(Collected data)

(** * USSD simulator: session lifecycle and local persistence

    A shallow embedding of the session controller of the USSD simulator
    ([src/components/USSDSimulator.tsx]), of the dial pad that calls it
    ([src/components/PhoneDialer.tsx]) and of the persistence helpers
    ([src/lib/db.ts], [src/hooks/useIndexedDB.ts]), followed by the
    properties of the session model that hold of that code, and the
    inputs at which some expected properties do not.

    Conventions.
    - An [async] function is a state transformer that either returns a
      value or throws: a rejected promise is a throw at its [await].
    - [Date.now()] and [new Date()] read a clock; the k-th reading of a run
      is [clock env k].  Dates are milliseconds since the epoch, in [Z].
    - The gateway and the IndexedDB engine are outside the program: what
      they answer is given by the environment [Env] as a function of the
      position of the call in the run.
    - A JavaScript string is a [string] whose characters are code units
      below 256. *)

From stdpp Require Import gmap strings list fin_maps pretty sorting.
From Stdlib Require Import ZArith Lia Permutation Sorted.

Local Open Scope Z_scope.

(** ** JavaScript values and control flow used by the program *)

Module Js.

(** What a [throw] (or a rejected promise) carries: an [Error] object
    with its [message], or some other value. *)
Inductive Thrown : Type :=
| ErrorObject (message : string)
| OtherValue.

(** The way a call ends. *)
Inductive Completion (A : Type) : Type :=
| Returns (a : A)
| Throws (e : Thrown).
Arguments Returns {A} a.
Arguments Throws {A} e.

(** An [async] function over a state [S]. *)
Definition Async (S A : Type) : Type := S -> Completion A * S.

Definition ret {S A} (a : A) : Async S A := fun s => (Returns a, s).

Definition bind {S A B} (m : Async S A) (k : A -> Async S B) : Async S B :=
  fun s =>
    match m s with
    | (Returns a, s') => k a s'
    | (Throws e, s') => (Throws e, s')
    end.

Definition throw {S A} (e : Thrown) : Async S A := fun s => (Throws e, s).

(** [try { body } catch (error) { handler }] *)
Definition tryCatch {S A} (body : Async S A) (handler : Thrown -> Async S A)
  : Async S A :=
  fun s =>
    match body s with
    | (Returns a, s') => (Returns a, s')
    | (Throws e, s') => handler e s'
    end.

(** [try { body } finally { cleanup }]: the cleanup runs on both exits,
    and the completion of the body stands unless the cleanup throws. *)
Definition tryFinally {S A} (body : Async S A) (cleanup : Async S unit)
  : Async S A :=
  fun s =>
    match body s with
    | (c, s') =>
        match cleanup s' with
        | (Returns _, s'') => (c, s'')
        | (Throws e, s'') => (Throws e, s'')
        end
    end.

• WORK TO COMPLETE:
The answer must reproduce every record exactly.

• WRITTEN SOLUTION:
(** * USSD simulator: session lifecycle and local persistence

    A shallow embedding of the session controller of the USSD simulator
    ([src/components/USSDSimulator.tsx]), of the dial pad that calls it
    ([src/components/PhoneDialer.tsx]) and of the persistence helpers
    ([src/lib/db.ts], [src/hooks/useIndexedDB.ts]), followed by the
    properties of the session model that hold of that code, and the
    inputs at which some expected properties do not.

    Conventions.
    - An [async] function is a state transformer that either returns a
      value or throws: a rejected promise is a throw at its [await].
    - [Date.now()] and [new Date()] read a clock; the k-th reading of a run
      is [clock env k].  Dates are milliseconds since the epoch, in [Z].
    - The gateway and the IndexedDB engine are outside the program: what
      they answer is given by the environment [Env] as a function of the
      position of the call in the run.
    - A JavaScript string is a [string] whose characters are code units
      below 256. *)

From stdpp Require Import gmap strings list fin_maps pretty sorting.
From Stdlib Require Import ZArith Lia Permutation Sorted.

Local Open Scope Z_scope.

(** ** JavaScript values and control flow used by the program *)

Module Js.

(** What a [throw] (or a rejected promise) carries: an [Error] object
    with its [message], or some other value. *)
Inductive Thrown : Type :=
| ErrorObject (message : string)
| OtherValue.

(** The way a call ends. *)
Inductive Completion (A : Type) : Type :=
| Returns (a : A)
| Throws (e : Thrown).
Arguments Returns {A} a.
Arguments Throws {A} e.

(** An [async] function over a state [S]. *)
Definition Async (S A : Type) : Type := S -> Completion A * S.

Definition ret {S A} (a : A) : Async S A := fun s => (Returns a, s).

Definition bind {S A B} (m : Async S A) (k : A -> Async S B) : Async S B :=
  fun s =>
    match m s with
    | (Returns a, s') => k a s'
    | (Throws e, s') => (Throws e, s')
    end.

Definition throw {S A} (e : Thrown) : Async S A := fun s => (Throws e, s).

(** [try { body } catch (error) { handler }] *)
Definition tryCatch {S A} (body : Async S A) (handler : Thrown -> Async S A)
  : Async S A :=
  fun s =>
    match body s with
    | (Returns a, s') => (Returns a, s')
    | (Throws e, s') => handler e s'
    end.

(** [try { body } finally { cleanup }]: the cleanup runs on both exits,
    and the completion of the body stands unless the cleanup throws. *)
Definition tryFinally {S A} (body : Async S A) (cleanup : Async S unit)
  : Async S A :=
  fun s =>
    match body s with
    | (c, s') =>
        match cleanup s' with
        | (Returns _, s'') => (c, s'')
        | (Throws e, s'') => (Throws e, s'')
        end
    end.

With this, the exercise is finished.